Eine angepasste Ernährung spielt eine zentrale Rolle bei der Behandlung. Sie hilft, Symptome zu lindern und Komplikationen vorzubeugen. Wichtig sind Salzreduktion, gezielte Eiweißzufuhr und Flüssigkeitskontrolle.

Salz- und Flüssigkeitsrestriktion

Zu viel Salz verstärkt Ödeme und belastet die Nieren. Ideal sind unter 2 Gramm täglich. Frische Kräuter oder Zitronensaft ersetzen Salz beim Würzen.

Bei starken Schwellungen wird die Trinkmenge begrenzt. Maximal 1 Liter pro Tag ist dann ratsam. Betroffene sollten regelmäßig ihr Gewicht kontrollieren.

Eiweiß- und Cholesterinmanagement

Hochwertige Proteine (1g/kg/Tag) gleichen Verluste aus. Mageres Fleisch, Fisch und Hülsenfrüchte sind gute Quellen. Pflanzliche Eiweiße schonen die Nieren zusätzlich.

Omega-3-Fettsäuren aus Leinöl oder Lachs senken hohe Blutfette. Vitamin D3 wird bei Steroidtherapie oft supplementiert. Eine individuelle Beratung durch Diätassistenten optimiert die Ernährung.

  • Praxis-Tipp: Salzarme Gemüsebrühen selbst zubereiten.
  • Vorsicht: Fertigprodukte enthalten oft verstecktes Salz.
  • Empfehlung: Quark mit frischen Kräutern als eiweißreicher Snack.

Klinische Studien und zukünftige Therapieansätze

Neue Therapieansätze revolutionieren die Behandlung seltener Nierenerkrankungen. Wissenschaft und Medizin entwickeln ständig bessere Lösungen für junge Patienten.
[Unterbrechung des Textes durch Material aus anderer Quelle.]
Definition set_module (M : option Module) (next : N) (W : World) : World :=
  {| contexts := contexts W; the_module := M; next_module_id := next;
     the_codegen := the_codegen W; isolate_ := isolate_ W;
     isolate_depth := isolate_depth W; inspector_ := inspector_ W |}.

Definition set_codegen (cg : option (gmap string N)) (W : World) : World :=
  {| contexts := contexts W; the_module := the_module W;
     next_module_id := next_module_id W; the_codegen := cg; isolate_ := isolate_ W;
     isolate_depth := isolate_depth W; inspector_ := inspector_ W |}.

Definition set_isolate_depth (d : nat) (W : World) : World :=
  {| contexts := contexts W; the_module := the_module W;
     next_module_id := next_module_id W; the_codegen := the_codegen W;
     isolate_ := isolate_ W; isolate_depth := d; inspector_ := inspector_ W |}.

Definition set_inspector (b : bool) (W : World) : World :=
  {| contexts := contexts W; the_module := the_module W;
     next_module_id := next_module_id W; the_codegen := the_codegen W;
     isolate_ := isolate_ W; isolate_depth := isolate_depth W; inspector_ := b |}.

(** Modelled from the spec: [Module::Init] and [Module::Dispose]; the
    singleton is created for a query with the next id and destroyed after
    it. *)
Definition Module_Init : Host unit := fun W =>
  match the_module W with
  | Some _ => (W, [], Fatal "must not have a module yet")
  | None =>
      (set_module (Some {| module_id := next_module_id W; messages := [] |})
         (next_module_id W + 1) W, [], Ok tt)
  end.

Definition Module_Dispose : Host unit := fun W =>
  match the_module W with
  | Some _ => (set_module None (next_module_id W) W, [], Ok tt)
  | None => (W, [], Fatal "must have a module")
  end.

(** Modelled from the spec: [CodeGenContext::Init] and
    [CodeGenContext::Dispose]. *)
Definition CodeGenContext_Init : Host unit := fun W =>
  match the_codegen W with
  | Some _ => (W, [], Fatal "must not have a context yet")
  | None => (set_codegen (Some ∅) W, [], Ok tt)
  end.

Definition CodeGenContext_Dispose : Host unit := fun W =>
  match the_codegen W with
  | Some _ => (set_codegen None W, [], Ok tt)
  | None => (W, [], Fatal "must have a context")
  end.

(** [isolate_->Enter()] and [isolate_->Exit()]. *)
Definition Isolate_Enter (W : World) : World := set_isolate_depth (S (isolate_depth W)) W.
Definition Isolate_Exit (W : World) : World := set_isolate_depth (pred (isolate_depth W)) W.

Definition WASM_MAX_MEMORY : N := 2 ^ 32.

(** Modelled from the spec: [WasmEngine::Create_Wasm_Context_For_ID]; the
    registry gets a fresh context with an empty arena under the id, which must
    not be live. *)
Definition Create_Wasm_Context_For_ID (i : N) (p : MatchBase) (configuration : N)
    : Host N := fun W =>
  match contexts W !! i with
  | Some _ => (W, [], Fatal "WasmContext with that ID already exists")
  | None =>
      let ctx := {| id := i; plan := p; config := configuration;
                    vm := {| mem_size := WASM_MAX_MEMORY; mem_byte := fun _ => NUL |};
                    heap := 0; indexes := []; result_set_factory := None |} in
      (set_contexts (<[i := ctx]> (contexts W)) W, [], Ok i)
  end.

(** Modelled from the spec: [WasmEngine::Dispose_Wasm_Context]; the context
    is removed from the registry. *)
Definition Dispose_Wasm_Context (i : N) : Host unit := fun W =>
  match contexts W !! i with
  | Some _ => (set_contexts (delete i (contexts W)) W, [], Ok tt)
  | None => (W, [], Fatal "There is no context with the given ID to erase")
  end.

(** The numeric entries of the environment object. *)
Abbreviation Env := (gmap string Z).

(** The loop of [create_env] over the collected tables. *)
Fixpoint map_tables (tables : list Table) (context : WasmContext) (env : Env)
    : WasmContext * Env :=
  match tables with
  | [] => (context, env)
  | table :: tables' =>
      let '(context, off) := map_table context table in
      let env := <[(t_name table ++ "_mem")%string := to_signed 32 (Z.of_N off)]> env in
      let env :=
        <[(t_name table ++ "_num_rows")%string := to_signed 32 (Z.of_N (t_num_rows table))]> env in
      map_tables tables' context env
  end.

(** [create_env]: tables and string literals are mapped into the arena of the
    module's context; the callbacks are added to the environment. *)
Definition create_env {RT : HostRuntime} (p : MatchBase) : Host Env := fun W =>
  let r :=
    module_ID ← Module_ID W;
    context ← Get_Wasm_Context_By_ID W module_ID;
    (* Map accessed tables into the Wasm module. *)
    let tables := CollectTables (get_matched_root p) in
    let '(context, env) := map_tables tables context ∅ in
    (* Map all string literals into the Wasm module. *)
    literals ← CollectStringLiterals (get_matched_root p);
    cg ← match the_codegen W with
         | Some cg => Ok cg
         | None => Fatal "must have a context"
         end;
    '(context, cg) ← map_literals literals context cg;
    Ok (set_codegen (Some cg) (set_contexts (<[module_ID := context]> (contexts W)) W), env) in
  match r with
  | Ok (W', env) => (W', [], Ok env)
  | Fatal msg => (W, [], Fatal msg)
  | Raise what => (W, [], Raise what)
  end.

(** [info[i].As<v8::BigInt>()->Uint64Value()] *)
Definition arg_Uint64 (info : FunctionCallbackInfo) (i : nat) : result N :=
  match info !! i with
  | Some (V8BigInt z) => Ok (Z.to_N (z mod 2 ^ 64))
  | _ => Fatal "not a BigInt"
  end.
(* ===== verification/RouteParser.v ===== *)
(** Model of the URL-pattern scanner and parser of the routing table:
    [src/src/route/const.go], [scanner.go] and [parser.go].  Module [Scanner] is the
    lexer, [Parser] the recursive pattern grammar
    [/const/(number|string|enum:m1|m2)[:argname]].  The same parser reads registered
    patterns (Route.Add) and request paths (Route.Find). *)
From Stdlib Require Import ZArith Lia.
From S2P Require Import Prelude.

(** ** const.go *)
Definition eoi : Z := 26.  (* 0x1A *)
Definition slash : Z := ch "/".

Inductive token :=
| tokenEOF | tokenUnknown | tokenSlash | tokenLParen | tokenRParen | tokenVertical | tokenColon.
#[export] Instance token_eq_dec : EqDecision token.
Proof. solve_decision. Defined.

Definition slashValue : bytes := str "/".
Definition numberValue : bytes := str "number".
Definition stringValue : bytes := str "string".
Definition enumValue : bytes := str "enum".
Definition matchAll : bytes := str "*".

Inductive nodeType := slashType | stringType | constType | enumType | numberType.
#[export] Instance nodeType_eq_dec : EqDecision nodeType.
Proof. solve_decision. Defined.

(** The integer values of the constants: they order a node's children. *)
Definition nt_val (t : nodeType) : Z :=
  match t with
  | slashType => 5 | stringType => 4 | constType => 3 | enumType => 2 | numberType => 1
  end.

(** ** scanner.go *)
Module Scanner.

Record scanner := mkScanner {
  sc_len : Z;
  sc_input : bytes;
  sc_token : token;
  sc_bp : Z;
  sc_sp : Z;
  sc_ch : Z
}.

(** [Next]: advance [bp], load the byte there, [eoi] past the end. *)
Definition Next (s : scanner) : outcome scanner :=
  let bp := sc_bp s + 1 in
  if bp <? sc_len s then
    c ← byte_at (sc_input s) bp;
    Ret (mkScanner (sc_len s) (sc_input s) (sc_token s) bp (sc_sp s) c)
  else Ret (mkScanner (sc_len s) (sc_input s) (sc_token s) bp (sc_sp s) eoi).

Definition newScanner (input : bytes) : outcome scanner :=
  Next (mkScanner (len input) input tokenEOF (-1) 0 0).

Definition set_token (s : scanner) (t : token) : scanner :=
  mkScanner (sc_len s) (sc_input s) t (sc_bp s) (sc_sp s) (sc_ch s).

(** The [switch scan.ch] of [NextToken]. *)
Definition classify (c : Z) : option token :=
  if c =? ch "/" then Some tokenSlash
  else if c =? ch "(" then Some tokenLParen
  else if c =? ch "|" then Some tokenVertical
  else if c =? ch ":" then Some tokenColon
  else if c =? ch ")" then Some tokenRParen
  else if c =? eoi then Some tokenEOF
  else None.

Fixpoint nextTokenLoop (fuel : nat) (s : scanner) : outcome scanner :=
  match fuel with
  | O => Hang
  | S fuel =>
      match classify (sc_ch s) with
      | Some t => Next (set_token s t)
      | None => s' ← Next s; nextTokenLoop fuel s'
      end
  end.

(** Each turn advances [bp], and [eoi] stops it: [len + 1] turns are enough. *)
Definition NextToken (s : scanner) : outcome scanner :=
  nextTokenLoop (S (length (sc_input s))) s.

Definition Current (s : scanner) : Z := sc_ch s.

Definition Token (s : scanner) : token := sc_token s.

Definition TokenIndex (s : scanner) : Z := sc_bp s - 1.

Definition ScanString (s : scanner) : outcome (bytes * scanner) :=
  value ← slice (sc_input s) (sc_sp s) (sc_bp s - 1);
  Ret (value, mkScanner (sc_len s) (sc_input s) (sc_token s) (sc_bp s) (sc_bp s) (sc_ch s)).

(** *** Scanner states reachable from [newScanner] *)

(** The byte under [bp]. *)
Definition char_at (inp : bytes) (k : Z) : Z := default eoi (inp !! Z.to_nat k).

(** The state over [inp] with last token [t], at byte [k], string start [sp]. *)
Definition st (inp : bytes) (t : token) (k sp : Z) : scanner :=
  mkScanner (len inp) inp t k sp (char_at inp k).

(** Bytes that [NextToken] skips. *)
Definition plain (w : bytes) : Prop := Forall (λ c, classify c = None) w.

Lemma Next_st inp t k sp : -1 <= k -> ∀ c,
  Next (mkScanner (len inp) inp t k sp c) = Ret (st inp t (k + 1) sp).
Proof.
  intros Hk c. unfold Next, st, char_at; cbn. bcase.
  - destruct (byte_at_in_range inp (k + 1)) as (c' & -> & ->); [lia|done].
  - rewrite lookup_ge_None_2; [done|]. unfold len in *. lia.
Qed.

Lemma newScanner_st inp : newScanner inp = Ret (st inp tokenEOF 0 0).
Proof. unfold newScanner. by rewrite Next_st by lia. Qed.

Lemma classify_not_unknown c t : classify c = Some t -> t <> tokenUnknown.
Proof. unfold classify. repeat bcase; intros [= <-]; done. Qed.

Lemma drop_next {A} (inp : list A) k c w : 0 <= k ->
  drop (Z.to_nat k) inp = c :: w ->
  inp !! Z.to_nat k = Some c /\ drop (Z.to_nat (k + 1)) inp = w /\ k < len inp.
Proof.
  intros Hk Hd. pose proof (lookup_drop inp (Z.to_nat k) 0) as Hl.
  rewrite Hd, Nat.add_0_r in Hl. cbn in Hl. repeat split; [done| |].
  - replace (Z.to_nat (k + 1)) with (Z.to_nat k + 1)%nat by lia.
    by rewrite <- drop_drop, Hd.
  - symmetry in Hl. apply lookup_lt_Some in Hl. unfold len. lia.
Qed.

Lemma drop_past {A} (inp : list A) k w rest : 0 <= k ->
  drop (Z.to_nat k) inp = w ++ rest -> drop (Z.to_nat (k + len w)) inp = rest.
Proof.
  intros Hk Hd. replace (Z.to_nat (k + len w)) with (Z.to_nat k + length w)%nat
    by (unfold len; lia).
  by rewrite <- drop_drop, Hd, drop_app_length.
Qed.

Lemma nextTokenLoop_skip w : ∀ inp t k sp rest f,
  plain w -> 0 <= k -> drop (Z.to_nat k) inp = w ++ rest ->
  nextTokenLoop (length w + f) (st inp t k sp) = nextTokenLoop f (st inp t (k + len w) sp).
Proof.
  induction w as [|c w IH]; intros inp t k sp rest f Hp Hk Hd; cbn.
  - by rewrite len_nil, Z.add_0_r.
  - inversion Hp as [|? ? Hc Hw]; subst. cbn in Hd.
    destruct (drop_next _ _ _ _ Hk Hd) as (Hl & Hd' & _).
    unfold char_at at 1. rewrite Hl; cbn. rewrite Hc.
    unfold st at 1. rewrite Next_st by lia. cbn.
    rewrite (IH _ _ _ _ rest) by (auto with lia). f_equal. f_equal.
    rewrite len_cons. lia.
Qed.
Aktuelle Forschungsergebnisse

Studien untersuchen ACTH-Analoga in Phase II. Diese könnten die Steroidabhängigkeit reduzieren. Biomarker wie suPAR helfen, den Verlauf vorherzusagen.

Weitere Fortschritte:

  • CRISPR/Cas9: Gentherapie bei erblichen Formen.
  • KI-Modelle analysieren Rückfallrisiken.
  • Registerstudien (z.B. CERTAIN) sammeln Langzeitdaten.

Neue Medikamente und Immuntherapien

Anti-CD20-Therapien zeigen Erfolge bei therapieresistenten Fällen. SGLT2-Hemmer schützen zusätzlich die Nierenfunktion.

Vielversprechende Entwicklungen:

  • Endothelin-Rezeptorblocker gegen Narbenbildung.
  • Experimentelle Podozyten-Transplantationen.
  • Personalisiertes Medikamentendesign durch research.

Patienten können sich für clinical trials registrieren. Voraussetzung ist oft eine genetische Bestätigung.

Langfristige Aussichten und Lebensqualität

Die langfristige Prognose hängt stark vom Erkrankungstyp ab. Bei MCNS erreichen 80% der Patienten bis zur Adoleszenz stabile Remission. FSGS-Verläufe sind oft komplexer und können Dialyse erfordern.

Die Lebensqualität lässt sich durch gezielte Unterstützung verbessern. Psychologische Begleitung hilft bei der Krankheitsbewältigung. Schulen gewähren Nachteilsausgleiche bei häufigen Fehlzeiten.

Berufsberatung vermeidet späteren Kontakt mit Nierengiften. Beim Übergang ins Erwachsenenalter fördern Ärzte die Therapietreue. So gelingt trotz Erkrankung eine gute Integration.